En 1798, l’Egypte est une province de l’Empire ottoman. En pratique, elle est aux mains des Mamelouks (des anciens esclaves affranchis qui ont pris le pouvoir), qui dirigent à la place du sultan et oppriment le pays. La jeune France révolutionnaire, généreuse à souhait, décide d’organiser une expédition militaire pour délivrer le peuple égyptien du joug de ses tyrans et lui apporter les idées des Lumières.
On voit donc que la guerre humanitaire au Proche-Orient ne date pas d’hier.
Cependant, quand on y regarde d’un peu plus près, on se rend compte que la réalité est légèrement différente. D’abord, il y a eu une certaine pression des commerçants français installés en Egypte, qui se plaignent des tracasseries administratives imposées par les Mamelouks. Le commerce et l’argent primant sur tout, l’idée de conquérir l’Egypte était dans l’air. Mais il s’agissait surtout d’affaiblir la Grande-Bretagne (qu’on n’osait pas attaquer de front) et de lui enlever une de ses colonies tout en l’affaiblissant en lui coupant la route des indes.
On envoie donc un jeune général (un peu trop remuant) pour « délivrer » de ses tyrans la terre des Pharaons. Ce général s’appelle Bonaparte. Celui-ci, qui voulait ressembler à César et à Alexandre le Grand, accepte avec joie cette mission. Il remporte la Victoire des Pyramides. Malheureusement, Nelson, qui avec son escadre cherchait la flotte française depuis des semaines, la découvre enfin dans la rade d’Aboukir et la détruit. Voilà donc les soldats français à la fois maîtres et prisonniers des terres d’Egypte. Le futur Napoléon laisse là ses soldats et revient précipitamment en France tirer les fruits de sa victoire. Bientôt il se proclamera empereur.
Watteau, Bataille des Pyramides, musée de Valenciennes
Tout cela pour dire que les interventions pour des raisons humanitaires ne datent pas d’hier et que ceux qui les dirigent pensent avant tout à leur carrière.
Heureusement, l’expédition d’Egypte eut des conséquences scientifiques bénéfiques puisque Bonaparte avait embarqué avec lui des historiens, des botanistes et des dessinateurs, lesquels se mirent à faire une description détaillée de tout ce qu’ils voyaient (suivant les armées et dessinant parfois alors qu’ils étaient en selle sur leur cheval). Leurs travaux vont donner naissance à l’égyptologie.

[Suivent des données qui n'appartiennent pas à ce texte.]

Definition add_block_with_tx_v2s (channel_id : Z) (key_ids : list Z) (timestamp : Z) (txs : list TxV2)
    : meth FullPublicState FullPublicStateError unit :=
  root ← pure (compute_tx_v2_root txs);
  add_block_with_tx_tree_root_v2 channel_id key_ids timestamp root.

Definition add_channel_close_block (channel_id : Z) (key_ids : list Z) (timestamp : Z)
    (channel_message : ChannelMessage) (seal : Bytes32) (nonce : Z)
    : meth FullPublicState FullPublicStateError unit :=
  close_tx ← pure (ChannelMessage.to_channel_close_tx_v2 channel_message seal nonce);
  add_block_with_tx_v2s channel_id key_ids timestamp [close_tx].

Definition set_deposit (deposit : Deposit) (tree : Incremental.IncrementalMerkleTree Deposit)
    (chain : Bytes32) (s : FullPublicState) : FullPublicState :=
  mk (supported_user_counts s) (block_number s) (channel_tree s) (send_leaves s) tree
    (public_state_tree s) (blocks s) (deposits s ++ [deposit]) (block_hash_chain s) chain
    (channel_reg_hash_chain s).

Definition add_deposit (depositor : Address) (recipient : Bytes32) (token_index : Z) (amount : U256)
    (aux_data : Bytes32) : meth FullPublicState FullPublicStateError unit :=
  s ← self;
  block_number ← pure (expect (U63.add (block_number s) 1));
  deposit_index ← pure (expect (U63.new (wrap 64 (Z.of_nat (length (deposits s))))));
  let deposit := Deposit.mk deposit_index block_number depositor recipient token_index amount aux_data in
  deposit_tree' ← pure (Incremental.push (deposit_tree s) deposit);
  modify (set_deposit deposit deposit_tree'
            (Deposit.hash_with_prev_hash deposit (deposit_hash_chain s))).

End full_public_state.
End FullPublicState.
Notation FullPublicState := FullPublicState.FullPublicState.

Sur le plan militaire, l’opération fut finalement un désastre car coincée en Egypte et privée de son général qui avait regagné la France, l’armée française va devoir affronter les Anglais. Atteints de maladie, les soldats capituleront et négocieront leur rapatriement sur des vaisseaux britanniques. Les Anglais voulurent saisir tous les croquis qui avaient été réalisés par les scientifiques français, mais après de nombreux pourparlers, ces derniers purent les emporter ave ceux, seules les pièces historiques restant en possession des Anglais. Ce fut le cas de la fameuse pierre de Rosette, qui se retrouva au British Museum dès 1802.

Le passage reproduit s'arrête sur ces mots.